Для выхода необходимо признать, что у все, в т.ч. и продукт и джива, имеют источник. Без источника ничего не выходит. Даже сдесь. Джива будет страдать до тех пор, пока не поймет, что есть источник и что если склонить перед ним голову, то все страдания мистическим образом заканчиваются. Это и есть совершенство.




> Да как ни смотри,всё равно модель всё та же: Верховный управляющий,его номенклатура,и чернь(пограничные унтерменши (причем,замечу,унтерменши по задумке самого создателя,а не в следствии своей сознательной деградации),которой можно играть в очень занимательные игры.При чём представив всё таким образом,что они(чернь то есть),как бы сами ещё и виноваты в том,что сотворены неполноценными и способными сделать неправильный выбор.

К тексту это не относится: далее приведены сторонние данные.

(** Modelled from the spec: the clauses are rendered by the query builder
    and evaluated by Salesforce, neither of which is among the sources.  A
    record meets a clause [field operation value] when its date-time property
    [field], read as an instant, stands in the relation [operation] to
    [value]; the router emits only the operations [>=] and [<]. *)
Definition holds (record : IDataObject) (c : Condition) : bool :=
  match record !! field c with
  | Some v =>
      if String.eqb (operation c) ">=" then instant (value c) <=? instant v
      else if String.eqb (operation c) "<" then instant v <? instant (value c)
      else false
  | None => false
  end.

(** Modelled from the spec: the filter is the conjunction of its clauses
    (section 4.1, step 2); the joining itself is done by the query builder,
    which is not among the sources. *)
Definition satisfies (record : IDataObject) (options : QueryOptions) : bool :=
  forallb (holds record) (conditionValues options).

End Filter.

(** ** The decoding rule, in the specification's words *)

Module SelectorSpec.

(** The final 7 characters. *)
Definition final7 (selector : string) : string :=
  String.substring (String.length selector - 7) 7 selector.

(** What remains before them. *)
Definition prefix (selector : string) : string :=
  String.substring 0 (String.length selector - 7) selector.

(** Only the first character upper-cased, the rest as it is. *)
Definition upperFirst (s : string) : string :=
  match s with
  | EmptyString => EmptyString
  | String c rest => String (JS.upper_ascii c) rest
  end.

Definition resource (selector : string) : string := upperFirst (prefix selector).

(** The decoding claimed of every selector string. *)
Definition decodes (selector : string) : Prop :=
  changeType selector = final7 selector
  /\ decodedResource selector = resource selector.

End SelectorSpec.

(** ** Sample collaborators, for evaluating the router on concrete polls *)

Module Sample.

Definition renderCondition (c : Condition) : string :=
  (field c ++ " " ++ operation c ++ " " ++ value c)%string.

Definition limitText (limit : option Z) : string :=
  match limit with
  | Some 1 => "1"
  | _ => "0"
  end.

(** Modelled from the spec: the query builder [getQuery] of
    utils/GenericFunctions is not among the sources; this one renders the
    clauses joined by AND as in the scenario of section 8, and a LIMIT when
    not all records are asked for. *)
Definition getQuery (options : QueryOptions) (sobject : string)
    (returnAll : bool) (limit : option Z) : Outcome string :=
  let conditions :=
    match conditionValues options with
    | [] => ""
    | cs => ("WHERE " ++ String.concat " AND " (map renderCondition cs))%string
    end in
  let query := ("SELECT id FROM " ++ sobject ++ " " ++ conditions)%string in
  Returned (if returnAll then query
            else (query ++ " LIMIT " ++ limitText limit)%string).

Definition parameters (triggerOn customObject : string) (name : string) : string :=
  if String.eqb name "triggerOn" then triggerOn
  else if String.eqb name "customObject" then customObject
  else "".

(** A fetcher that answers every request with the given records. *)
Definition answering (records : list IDataObject)
    (propertyName method endpoint : string) (body qs : IDataObject)
  : Outcome (list IDataObject) :=
  Returned records.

До тех пор, пока джива думает, что она неполноценна, она будет нести ответственность за свои выборы. Понять необходимо то, что джива совершенна. Но совершенным дживу делает признание источника и склонение своей головы перед ним. 




> (Пожалуйста,не отвечайте мне -"ты переносишь материальные примеры на духовную реальность","а сколько ты читаешь кругов?","чтобы это понять нужно чисто воспевать","ты просто верь в любовь и тебе воздастся" и т.п.).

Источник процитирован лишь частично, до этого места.